**What is being asked**. Word for word, restate the line containing "destruct end_given; [done|]." and all the lines that come after it in the entries below. Include nothing from before it.

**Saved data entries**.
============================================================

(** [bitcountCommand] replies with the number of bits that are set in the bytes the range selects of the
    string a reader sees, wherever the string is in memory and whatever the byte order; it
    changes nothing but to remove a key that has expired on a master. *)
Theorem bitcountCommand_counts s c cl argv F key sb eb :
  clients s !! c = Some cl -> store_ok (st s) (argv ++ F)%list -> is_arg (st s) argv 1 key ->
  (zlen argv = 4 -> is_arg (st s) argv 2 sb /\ is_arg (st s) argv 3 eb) ->
  let k := (c_db cl, key) in
  (forall bs, visible s k = Some (VStr bs) -> zlen bs < 2 ^ 60) ->
  exists s', bitcountCommand address c argv s = Some (argv, s') /\
    outcome s c k (argv ++ F)%list s' (alive s k) (alive_expire s k) false 0
      [bitcount_reply (visible s k) (zlen argv) (string2ll sb) (string2ll eb)].
Proof.
  intros Hc Hok Hkey Hargs k Hlen. unfold bitcountCommand.
  destruct (lookupReadOrReply_spec s c cl _ key (RInt 0) Hc Hok) as (s1 & old & Hes & Hf & Hrun). fold k in Hes, Hf.
  rewrite (bind_run _ _ _ _ _ (is_arg_run s argv 1 key Hkey)), (bind_run _ _ _ _ _ Hrun). pose proof (es_ok _ _ _ _ Hes) as Hok1.
  destruct (visible s k) as [v|]; [inversion Hf as [|o v' Hv Hin]|inversion Hf]; subst; cbv beta iota.
  2:{ eexists. split; [done|]. by apply outcome_lookup. }
  destruct v as [bs|t d].
  2:{ rewrite (bind_run _ _ _ _ _ (checkType_wrong _ _ c o t d Hok1 Hin Hv)). eexists. split; [done|]. by apply outcome_lookup. }
  rewrite (bind_run _ _ _ _ _ (checkType_string _ _ c o bs Hok1 Hin Hv)). cbv beta iota.
  erewrite bind_run by (by eapply getObjectReadOnlyString_spec). specialize (Hlen bs eq_refl).
  assert (bytes_ok bs) as Hbs by (by eapply store_ok_bytes). pose proof (zlen_nonneg bs). cbn [bitcount_reply].
  destruct (Z.eqb_spec (zlen argv) 4) as [H4|H4].
  - destruct (Hargs H4) as [Hs2 Hs3]. cbv zeta.
    destruct (long_arg s s1 k argv F c 2 sb None Hes Hs2) as (o2 & Ho2 & Hg2). erewrite bind_run by (by apply lift_run).
    destruct (string2ll sb) as [start|] eqn:Es; erewrite bind_run by exact Hg2; cbv beta iota.
    2:{ eexists. split; [done|]. by apply outcome_lookup. }
    destruct (long_arg s s1 k argv F c 3 eb None Hes Hs3) as (o3 & Ho3 & Hg3). erewrite bind_run by (by apply lift_run).
    destruct (string2ll eb) as [stop|] eqn:Ee; erewrite bind_run by exact Hg3; cbv beta iota.
    2:{ eexists. split; [done|]. by apply outcome_lookup. }
    unfold slice. rewrite Z.gtb_ltb. destruct ((start <? 0) && (stop <? 0) && (stop <? start)).
    { eexists. split; [done|]. by apply outcome_lookup. }
    erewrite bind_run.
    2:{ rewrite range_start_clamp, range_end_clamp by done. apply count_range_spec; [done..|apply clamp_nonneg|lia]. }
    eexists. split; [done|]. by apply outcome_lookup.
  - destruct (zlen argv =? 2).
    + erewrite bind_run by (apply count_range_spec; [done..|lia|lia]). rewrite segment_all.
      eexists. split; [done|]. by apply outcome_lookup.
    + eexists. split; [done|]. by apply outcome_lookup.
Qed.

Lemma find_bit_lt bv l i : find_bit bv l = Some i -> 0 <= i < zlen l.
Proof.
  revert i. induction l as [|b l IH]; intros i; [done|]. cbn [find_bit]. rewrite zlen_cons. pose proof (zlen_nonneg l).
  destruct (eqb b bv); [intros [= <-]; lia|]. destruct (find_bit bv l) as [j|]; [|done].
  intros [= <-]. specialize (IH j eq_refl). lia.
Qed.

(** The position among all bits of the first bit [bv] in the bytes from [a] to [b]. A string is followed by
    zeros when no end is given. *)
Definition first_bit (bs : sds) (a b : Z) (bv end_given : bool) : Z :=
  if b <? a then -1
  else match find_bit bv (bits_of (segment bs a b)) with
       | Some i => 8 * a + i
       | None => if bv || end_given then -1 else 8 * (b + 1)
       end.

Lemma pos_range_spec c o bs a b bv (end_given : bool) s :
  bytes_ok bs -> 0 <= a -> b < zlen bs ->
  pos_range address c o bs a b (b2z bv) end_given s =
    Some (tt, upd_clients (alter (says [RInt (first_bit bs a b bv end_given)]) c) s).
Proof.
  intros Hbs Ha Hb. unfold pos_range, first_bit. rewrite Z.gtb_ltb. destruct (Z.ltb_spec b a) as [Hlt|Hle]; [done|].
  assert (zlen (drop (Z.to_nat a) bs) = zlen bs - a) as Hd by (unfold zlen in *; rewrite length_drop; lia).
  erewrite bind_run by (apply lift_run, redisBitpos_first; [by apply Forall_drop|lia]). fold (segment bs a b).
  assert (zlen (segment bs a b) = b - a + 1) as Hseg.
  { unfold segment, zlen in *. rewrite length_take, length_drop. lia. }
  destruct (find_bit bv (bits_of (segment bs a b))) as [i|] eqn:Hi.
  - apply find_bit_lt in Hi. rewrite zlen_bits_of, Hseg in Hi.
    rewrite (proj2 (Z.eqb_neq i ((b - a + 1) * 8))), andb_false_r by lia. rewrite (proj2 (Z.eqb_neq i (-1))) by lia.
    cbn [negb]. by replace (8 * a + i) with (i + a * 8) by lia.
  - destruct bv; cbn [orb b2z].
    + by rewrite andb_false_r.
    + change (0 =? 0) with true. rewrite (proj2 (Z.eqb_eq (8 * (b - a + 1)) ((b - a + 1) * 8))), !andb_true_r by lia.
      destruct end_given; [done|]. cbn [andb].
      rewrite (proj2 (Z.eqb_neq _ (-1))) by lia. cbn [negb]. by replace (8 * (b + 1)) with (8 * (b - a + 1) + a * 8) by lia.
Qed.

(** What BITPOS replies when it looks for the bit [bv]. *)
Definition bitpos_reply (v : option value) (bv : bool) (argc : Z) (start stop : option Z) : reply :=
  match v with
  | None => RInt (if bv then -1 else 0)
  | Some (VObj _ _) => R_wrongtypeerr
  | Some (VStr bs) =>
      let n := zlen bs in
      let from a b given := RInt (first_bit bs (clamp n a) (Z.min (clamp n b) (n - 1)) bv given) in
      let bad := RError "value is not an integer or out of range" in
      if argc =? 3 then RInt (first_bit bs 0 (n - 1) bv false)
      else if argc =? 4 then match start with Some a => from a (n - 1) false | None => bad end
      else if argc =? 5 then match start, stop with Some a, Some b => from a b true | _, _ => bad end
      else R_syntaxerr
  end.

============================================================

**Written solution**.
      destruct end_given; [done|]. cbn [andb].
      rewrite (proj2 (Z.eqb_neq _ (-1))) by lia. cbn [negb]. by replace (8 * (b + 1)) with (8 * (b - a + 1) + a * 8) by lia.
Qed.

(** What BITPOS replies when it looks for the bit [bv]. *)
Definition bitpos_reply (v : option value) (bv : bool) (argc : Z) (start stop : option Z) : reply :=
  match v with
  | None => RInt (if bv then -1 else 0)
  | Some (VObj _ _) => R_wrongtypeerr
  | Some (VStr bs) =>
      let n := zlen bs in
      let from a b given := RInt (first_bit bs (clamp n a) (Z.min (clamp n b) (n - 1)) bv given) in
      let bad := RError "value is not an integer or out of range" in
      if argc =? 3 then RInt (first_bit bs 0 (n - 1) bv false)
      else if argc =? 4 then match start with Some a => from a (n - 1) false | None => bad end
      else if argc =? 5 then match start, stop with Some a, Some b => from a b true | _, _ => bad end
      else R_syntaxerr
  end.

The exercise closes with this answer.